◆ The task
I need the lines below from the one with "running params ctx s' t t." down to the one with "assert (Esame : set_nStatus bp sp = bp)." reproduced exactly, both ends included, and nothing else.
** Material for the task follows **
(* ===== verification/Replay.v ===== *)
(** * Views and the replay of a chain

    What the operations on a view do to its base, and the coins of a chain as the
    replay of its blocks. *)

From stdpp Require Import base numbers list gmap strings.
From Stdlib Require Import ZArith Lia.
From S2P Require Import Prelude ArithUint256 Compact Params Chain ActiveChain ChainWork Pow VersionBits Merkle Streams Serialize Compressor Transaction Coins CoinsProofs CoinsRefinement TxCheck Locks Blocks Connect ConnectBlock.

Local Open Scope Z_scope.

(** * Checking a block leaves the view below alone

    [ConnectBlock] and [DisconnectBlock] (src/validation.cpp) work on a
    [CCoinsViewCache] of their own; nothing reaches the view it sits on until
    [Flush].  [quiet] says so of an operation on a cache, whatever its result,
    an exception included; it composes along the monad, so that the proofs
    follow the code. *)

Create HintDb quiet.

Section Quiet.
Context {HP : Primitives} {HPL : PrimitivesLaws} {V : Type} {HV : CCoinsView V} {HA : ViewAbs V} {HVL : ViewLaws V}.
Context {HT : TxEnv} {HB : BlockEnv} {HE : LockEnv} {HC : ConnectEnv}.
Notation cache := (CCoinsViewCache V).

Definition quiet {A} (m : stm cache A) : Prop := forall c, view_ok (base c) -> same_view (base c) (base (snd (m c))).

Lemma quiet_ret {A} (a : A) : quiet (mret a).
Proof using. intros c Hok. apply same_view_refl, Hok. Qed.

Lemma quiet_lift {A} (r : res A) : quiet (lift_st r).
Proof using. intros c Hok. apply same_view_refl, Hok. Qed.

Lemma quiet_fail {A} e : quiet (@fail_st cache A e).
Proof using. intros c Hok. apply same_view_refl, Hok. Qed.
(* ===== verification/ChainSelection.v ===== *)
(** * Chain selection

    Models how [Chainstate] (src/validation.cpp) chooses and follows the best
    chain: [FindMostWorkChain], [PruneBlockIndexCandidates],
    [InvalidChainFound], [InvalidBlockFound], [TryAddBlockIndexCandidate],
    [ConnectTip], [DisconnectTip] and [ActivateBestChainStep].  The node has one
    chainstate and no memory pool ([m_mempool] is null); warnings and
    notifications are left out.  [CBlockIndexWorkComparator] (src/node/) is not
    part of the repository: it is the class [WorkOrder] with its laws. *)

From stdpp Require Import base numbers list gmap strings.
From Stdlib Require Import ZArith Lia.
From S2P Require Import Prelude ArithUint256 Compact Params Chain ActiveChain ChainWork Pow VersionBits.
From S2P Require Import Merkle Streams Serialize Compressor Transaction Coins CoinsProofs TxCheck Locks Blocks Connect ChainState.

Local Open Scope Z_scope.

(** [CBlockIndexWorkComparator()(a, b)]: [a] sorts before [b]. *)
Class WorkOrder : Type := { worse : heap -> ptr -> ptr -> bool }.

(** The entries of [h'] are those of [h] but for their status. *)
Definition restatused (h h' : heap) : Prop := forall p,
  match h !! p, h' !! p with
  | Some b, Some b' => b' = set_nStatus b (nStatus b')
  | None, None => True
  | _, _ => False
  end.

(** A strict total order by chain work first, that does not look at the status
    of the entries. *)
Class WorkOrderLaws `{WorkOrder} : Prop := {
  worse_irrefl : forall h p, worse h p p = false;
  worse_trans : forall h a b c, worse h a b = true -> worse h b c = true -> worse h a c = true;
  worse_total : forall h a b, a = b \/ worse h a b = true \/ worse h b a = true;
  worse_work : forall h a b ba bb, h !! a = Some ba -> h !! b = Some bb -> wf (nChainWork ba) -> wf (nChainWork bb) ->
    uint_lt (nChainWork ba) (nChainWork bb) = true -> worse h a b = true;
  worse_status : forall h h' x y, restatused h h' -> worse h' x y = worse h x y;
}.

Definition HaveNumChainTxs (b : CBlockIndex) : bool := negb (nChainTx b =? 0).

Section Selection.
Context `{Primitives, !TxEnv, !BlockEnv, !ScriptEnv, !LockEnv, !ConnectEnv, !WorkOrder} {W : Type} `{CCoinsView W}.
Notation CS := (Chainstate W).

(** [p->nStatus |= flag], with the entry noted as changed. *)
Definition mark_status (p : ptr) (flag : Z) : stm CS unit :=
  s ← get_st;
  b ← lift_st (deref (m_block_index s) p);
  _ ← modify_st (update_index <[p := set_nStatus b (Z.lor (nStatus b) flag)]>);
  modify_st (note_dirty p).

Definition erase_candidate (p : ptr) : stm CS unit := modify_st (update_candidates (fun c => c ∖ {[ p ]})).

(** The last and the first element in the order of the set. *)
Definition last_candidate (h : heap) (c : gset ptr) : option ptr :=
  foldr (fun p acc => match acc with None => Some p | Some q => if worse h q p then Some p else Some q end) None (elements c).
Definition first_candidate (h : heap) (c : gset ptr) : option ptr :=
  foldr (fun p acc => match acc with None => Some p | Some q => if worse h p q then Some p else Some q end) None (elements c).

(** ** [FindMostWorkChain] *)

(** The walk to the active chain: the first block that is marked failed, or has
    no data, with the answer which of the two. *)
Fixpoint first_unusable (fuel : nat) (h : heap) (c : CChain) (pindexTest : option ptr) : res (option (ptr * bool)) :=
  match pindexTest with
  | None => Ok None
  | Some p =>
      in_chain ← Contains h c p;
      if in_chain : bool then Ok None
      else
        b ← deref h p;
        _ ← assert_ (HaveNumChainTxs b || (Chain.nHeight b =? 0));
        let fFailedChain := negb (Z.land (nStatus b) BLOCK_FAILED_MASK =? 0) in
        let fMissingData := Z.land (nStatus b) BLOCK_HAVE_DATA =? 0 in
        if (fFailedChain || fMissingData)%bool then Ok (Some (p, fFailedChain))
        else match fuel with
        | O => Fail OutOfFuel
        | S fuel' => first_unusable fuel' h c (pprev b)
        end
  end.
(* ===== verification/ChainSelectionProofs.v ===== *)
(** * Writing the chain state and choosing the best chain, proofs

    [FlushStateToDisk], then [FindMostWorkChain] and
    [PruneBlockIndexCandidates]. *)

From stdpp Require Import base numbers list gmap strings.
From Stdlib Require Import ZArith Lia.
From S2P Require Import Prelude ArithUint256 Compact Params Chain ActiveChain ChainWork Pow VersionBits Merkle Streams Serialize Compressor Transaction Coins CoinsProofs CoinsRefinement TxCheck Locks Blocks Connect ChainState ChainSelection.

Local Open Scope Z_scope.

(** * Writing the chain state to disk

    Theorems about [FlushStateToDisk] (src/validation.cpp) as [ChainState]
    models it, outside prune mode: it always returns, it changes nothing of the
    chain, it changes no coin unless the write of the coins itself fails, it
    fails only with an error for the node to stop at, and a forced flush that
    succeeds leaves all coins in the database. *)

(** Flushing the block files touches no member of the state.  Writing the block
    index changes which entries are dirty; it may throw a database error. *)
Class BlockStoreLaws (W : Type) `{BlockStore W} : Prop := {
  flush_file_law : forall n (s : Chainstate W), exists b, FlushChainstateBlockFile n s = (Ok b, s);
  write_index_law : forall s : Chainstate W, exists r d, WriteBlockIndexDB s = (r, update_dirty (fun _ => d) s) /\
    match r with Ok _ => True | Fail e => exists what, e = Thrown what /\ is_runtime_error what = true end;
}.
Lemma InvalidBlockFound_spec (s : CS) tip p b state : synced s tip -> m_block_index s !! p = Some b -> m_result state <> BLOCK_MUTATED -> exists s',
  InvalidBlockFound p state s = (Ok tt, s') /\ synced s' tip /\ marks_only {[p]} s s'.
Proof.
  intros Hs Hp Em. unfold InvalidBlockFound. rewrite bool_decide_eq_false_2 by exact Em.
  unfold mbind at 1, stm_bind at 1, mark_status. unfold mbind at 1, stm_bind at 1, get_st at 1. unfold mbind at 1, stm_bind at 1, lift_st at 1.
  rewrite (deref_ok _ p b Hp). unfold mbind, stm_bind, modify_st, erase_candidate, modify_st.
  set (b' := set_nStatus b _). set (s1 := update_candidates _ _).
  assert (M1 : marks_only {[p]} s s1).
  { constructor; try reflexivity; cbn; [|intros q; rewrite elem_of_difference; reflexivity]. apply relabelled_insert; [exact Hp| |reflexivity|].
    - rewrite Z.land_lor_distr_l. apply Z.lor_0_r.
    - rewrite failed_valid, bool_decide_eq_true_2 by set_solver. rewrite orb_true_r. reflexivity. }
  assert (Hs1 : synced s1 tip).
  { pose proof Hs as [_ _ _ Hv _ _ _ [Hh Hk] Hin _]. apply (synced_marks s); auto; [apply M1|apply same_view_refl, Hv]. }
  assert (Hp1 : m_block_index s1 !! p = Some b') by apply lookup_insert_eq.
  destruct (InvalidChainFound_spec s1 tip p b' Hs1 Hp1) as (s2 & E2 & Hs2 & M2 & Ei & Ec).
  exists s2. split; [exact E2|]. split; [exact Hs2|]. eapply marks_only_right; eauto.
Qed.
(* ===== verification/ChainActivation.v ===== *)
(** * Activating the best chain, and steering it by hand

    Models the entry points of [Chainstate] (src/validation.cpp) around
    [ActivateBestChainStep]: [ActivateBestChain], [PreciousBlock],
    [InvalidateBlock], [ResetBlockFailureFlags], and
    [ChainstateManager::ReceivedBlockTransactions].  One chainstate, never
    disabled; notifications, locks, logs and [CheckBlockIndex] (off in
    production) are left out, except where an answer to them decides. *)

From stdpp Require Import base numbers list gmap strings.
From Stdlib Require Import ZArith Lia.
From S2P Require Import Prelude ArithUint256 Compact Params Chain ActiveChain ChainWork Pow VersionBits.
From S2P Require Import Merkle Streams Serialize Compressor Transaction Coins CoinsProofs TxCheck Locks Blocks Connect ChainState ChainSelection.

Local Open Scope Z_scope.

Definition set_nSequenceId (b : CBlockIndex) (n : Z) : CBlockIndex :=
  {| phashBlock := phashBlock b; pprev := pprev b; pskip := pskip b; Chain.nHeight := Chain.nHeight b;
     nFile := nFile b; nDataPos := nDataPos b; nUndoPos := nUndoPos b;
     nChainWork := nChainWork b; nTx := nTx b; nChainTx := nChainTx b; nStatus := nStatus b;
     Chain.nVersion := Chain.nVersion b; hashMerkleRoot := hashMerkleRoot b; nTime := nTime b;
     nBits := nBits b; nNonce := nNonce b; nSequenceId := n; nTimeMax := nTimeMax b |}.

Definition set_nChainTx (b : CBlockIndex) (n : Z) : CBlockIndex :=
  {| phashBlock := phashBlock b; pprev := pprev b; pskip := pskip b; Chain.nHeight := Chain.nHeight b;
     nFile := nFile b; nDataPos := nDataPos b; nUndoPos := nUndoPos b;
     nChainWork := nChainWork b; nTx := nTx b; nChainTx := n; nStatus := nStatus b;
     Chain.nVersion := Chain.nVersion b; hashMerkleRoot := hashMerkleRoot b; nTime := nTime b;
     nBits := nBits b; nNonce := nNonce b; nSequenceId := nSequenceId b; nTimeMax := nTimeMax b |}.

(** The members that [ReceivedBlockTransactions] sets first. *)
Definition set_data (b : CBlockIndex) (ntx file pos : Z) : CBlockIndex :=
  {| phashBlock := phashBlock b; pprev := pprev b; pskip := pskip b; Chain.nHeight := Chain.nHeight b;
     nFile := file; nDataPos := pos; nUndoPos := 0;
     nChainWork := nChainWork b; nTx := ntx; nChainTx := 0; nStatus := nStatus b;
     Chain.nVersion := Chain.nVersion b; hashMerkleRoot := hashMerkleRoot b; nTime := nTime b;
     nBits := nBits b; nNonce := nNonce b; nSequenceId := nSequenceId b; nTimeMax := nTimeMax b |}.

Section Activation.
Context `{Primitives, !TxEnv, !BlockEnv, !ScriptEnv, !LockEnv, !ConnectEnv, !WorkOrder} {W : Type} `{CCoinsView W, !BlockStore W}.
Context (txout_size : Z) (params : Params) (ctx : node_context).
Notation CS := (Chainstate W).

(** ** [ActivateBestChain] *)

(** The surroundings, by the number of rounds left: what blocks meet, the
    interrupt flag, the answer of the tip notification, and the last flush. *)
Record activation_env : Type := {
  step_io : nat -> ptr -> block_io;
  m_interrupt : nat -> bool;
  blockTip_interrupted : nat -> bool;
  last_flush_env : flush_env;
}.

(** [pblock && pblock->GetHash() == pindexMostWork->GetBlockHash() ? pblock : nullBlockPtr] *)
Definition matching_block (pblock : option CBlock) (b : CBlockIndex) : res (option CBlock) :=
  match pblock with
  | None => Ok None
  | Some block => hash ← GetBlockHash b; Ok (if bool_decide (header_hash (header block) = hash) then Some block else None)
  end.
(** The invariant of the loops holds again, with the new tip as floor. *)
Lemma invalidated_running (s1 s' : CS) t F : unwound s0 s1 t F -> ~ Some pindex ∈ m_chain s1 -> synced s' t -> m_chain s' = m_chain s1 -> block_files s' = block_files s1 ->
  m_block_index s' = with_failed (F ∪ {[pindex]}) h0 ->
  (forall q, q ∈ setBlockIndexCandidates s' <-> (q ∈ setBlockIndexCandidates s1 /\ q <> pindex) \/ exists bq, m_block_index s' !! q = Some bq /\
     failed bq = false /\ BLOCK_VALID_TRANSACTIONS <= Z.land (nStatus bq) BLOCK_VALID_MASK /\ HaveNumChainTxs bq = true /\ worse h0 q t = false) ->
  running params ctx s' t t.
Proof.
  intros U Hout Hs' Ec Ef Ei Hcd. pose proof (unwound_relabelled _ _ _ _ U) as R. pose proof (uw_synced _ _ _ _ U) as Hs1.
  pose proof (ru_synced _ _ _ _ _ H0) as Hs0. pose proof (sy_index _ _ _ _ Hs0) as [Ht0 _].
  pose proof (with_failed_relabelled (F ∪ {[pindex]}) h0) as R'. rewrite <- Ei in R'.
  assert (Hsub : forall p, Some p ∈ m_chain s1 -> Some p ∈ m_chain s0) by (intros p; destruct (uw_chain _ _ _ _ U) as (l & -> & _); rewrite elem_of_app; auto).
  pose proof (Hsub t (tip_in_chain _ _ (synced_tip params ctx s1 t Hs1))) as Htc.
  destruct (chain_up t Htc) as [n Hn]. destruct (sy_chain _ _ _ _ Hs0) as (btip & Hbtip & _). destruct (up_in _ Ht0 _ _ _ _ Hbtip Hn) as [[bt Hbt] _].
  apply (running_change params ctx s0 s' tip0 tip0 t t H0 Hs'); auto.
  - eapply relabelled_closing; exact R'.
  - apply R'.
  - rewrite Ef. apply U.
  - rewrite Ec. intros p bp' Hpc Hbp'. destruct (restatused_lookup_inv _ _ R' p bp' Hbp') as (bp & Hbp & _). destruct (restatused_lookup _ _ R p bp Hbp) as [sp Hp1'].
    destruct (unwound_clear s0 s1 t F p _ tip0 U (sy_chain _ _ _ _ Hs0) Ht0 (ru_good _ _ _ _ _ H0) Hpc Hp1') as [HnF _].
    rewrite (rl_failed _ _ _ R' p bp bp' Hbp Hbp'), (rl_data _ _ _ R' p bp bp' Hbp Hbp').
    destruct (ru_good _ _ _ _ _ H0 p bp (Hsub p Hpc) Hbp) as [-> ->]. rewrite bool_decide_eq_false_2; [auto|].
    rewrite elem_of_union, elem_of_singleton. intros [?| ->]; [contradiction|]. exact (Hout Hpc).
  - intros q [[Hq _]|(b' & Hb' & _ & _ & Hn' & Hw)]%Hcd; [apply (uw_cands _ _ _ _ U q Hq)|].
    destruct (restatused_lookup_inv _ _ R' q b' Hb') as (b0 & Hb0 & Eb). split; [eauto|]. split; [|exact Hw]. apply (ic_counted _ Hic q b0 Hb0). rewrite Eb in Hn'. exact Hn'.
  - exists bt. split; [exact Hbt|]. apply (chain_counted t Htc 0%nat t bt eq_refl Hbt). apply not_elem_of_nil.
  - intros p (bp & Hbp & Hlk) Hcl Hw. apply Hcd. right. destruct (restatused_lookup _ _ R' p bp Hbp) as [sp Hbp']. exists (set_nStatus bp sp). split; [exact Hbp'|].
    destruct (Hcl 0%nat p _ eq_refl Hbp') as [Hfl Hdt]. split; [exact Hfl|].
    assert (Hpn : p ∉ F ∪ {[pindex]}).
    { intros Hin. rewrite (rl_failed _ _ _ R' p bp _ Hbp Hbp'), bool_decide_eq_true_2, orb_true_r in Hfl by exact Hin. discriminate. }
    assert (Esame : set_nStatus bp sp = bp).
    { rewrite Ei, with_failed_lookup, Hbp, bool_decide_eq_false_2 in Hbp' by exact Hpn. injection Hbp' as <-. reflexivity. }
    rewrite Esame in *. split; [apply (ic_valid _ Hic p bp Hbp Hdt)|]. split; [|exact Hw]. apply orb_true_iff in Hlk as [?|Hz%Z.eqb_eq]; [assumption|].
    apply (ic_linked _ Hic p bp Hbp Hz).
Qed.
** End of Material for the task **
◆ Solved exercise
  running params ctx s' t t.
Proof.
  intros U Hout Hs' Ec Ef Ei Hcd. pose proof (unwound_relabelled _ _ _ _ U) as R. pose proof (uw_synced _ _ _ _ U) as Hs1.
  pose proof (ru_synced _ _ _ _ _ H0) as Hs0. pose proof (sy_index _ _ _ _ Hs0) as [Ht0 _].
  pose proof (with_failed_relabelled (F ∪ {[pindex]}) h0) as R'. rewrite <- Ei in R'.
  assert (Hsub : forall p, Some p ∈ m_chain s1 -> Some p ∈ m_chain s0) by (intros p; destruct (uw_chain _ _ _ _ U) as (l & -> & _); rewrite elem_of_app; auto).
  pose proof (Hsub t (tip_in_chain _ _ (synced_tip params ctx s1 t Hs1))) as Htc.
  destruct (chain_up t Htc) as [n Hn]. destruct (sy_chain _ _ _ _ Hs0) as (btip & Hbtip & _). destruct (up_in _ Ht0 _ _ _ _ Hbtip Hn) as [[bt Hbt] _].
  apply (running_change params ctx s0 s' tip0 tip0 t t H0 Hs'); auto.
  - eapply relabelled_closing; exact R'.
  - apply R'.
  - rewrite Ef. apply U.
  - rewrite Ec. intros p bp' Hpc Hbp'. destruct (restatused_lookup_inv _ _ R' p bp' Hbp') as (bp & Hbp & _). destruct (restatused_lookup _ _ R p bp Hbp) as [sp Hp1'].
    destruct (unwound_clear s0 s1 t F p _ tip0 U (sy_chain _ _ _ _ Hs0) Ht0 (ru_good _ _ _ _ _ H0) Hpc Hp1') as [HnF _].
    rewrite (rl_failed _ _ _ R' p bp bp' Hbp Hbp'), (rl_data _ _ _ R' p bp bp' Hbp Hbp').
    destruct (ru_good _ _ _ _ _ H0 p bp (Hsub p Hpc) Hbp) as [-> ->]. rewrite bool_decide_eq_false_2; [auto|].
    rewrite elem_of_union, elem_of_singleton. intros [?| ->]; [contradiction|]. exact (Hout Hpc).
  - intros q [[Hq _]|(b' & Hb' & _ & _ & Hn' & Hw)]%Hcd; [apply (uw_cands _ _ _ _ U q Hq)|].
    destruct (restatused_lookup_inv _ _ R' q b' Hb') as (b0 & Hb0 & Eb). split; [eauto|]. split; [|exact Hw]. apply (ic_counted _ Hic q b0 Hb0). rewrite Eb in Hn'. exact Hn'.
  - exists bt. split; [exact Hbt|]. apply (chain_counted t Htc 0%nat t bt eq_refl Hbt). apply not_elem_of_nil.
  - intros p (bp & Hbp & Hlk) Hcl Hw. apply Hcd. right. destruct (restatused_lookup _ _ R' p bp Hbp) as [sp Hbp']. exists (set_nStatus bp sp). split; [exact Hbp'|].
    destruct (Hcl 0%nat p _ eq_refl Hbp') as [Hfl Hdt]. split; [exact Hfl|].
    assert (Hpn : p ∉ F ∪ {[pindex]}).
    { intros Hin. rewrite (rl_failed _ _ _ R' p bp _ Hbp Hbp'), bool_decide_eq_true_2, orb_true_r in Hfl by exact Hin. discriminate. }
    assert (Esame : set_nStatus bp sp = bp).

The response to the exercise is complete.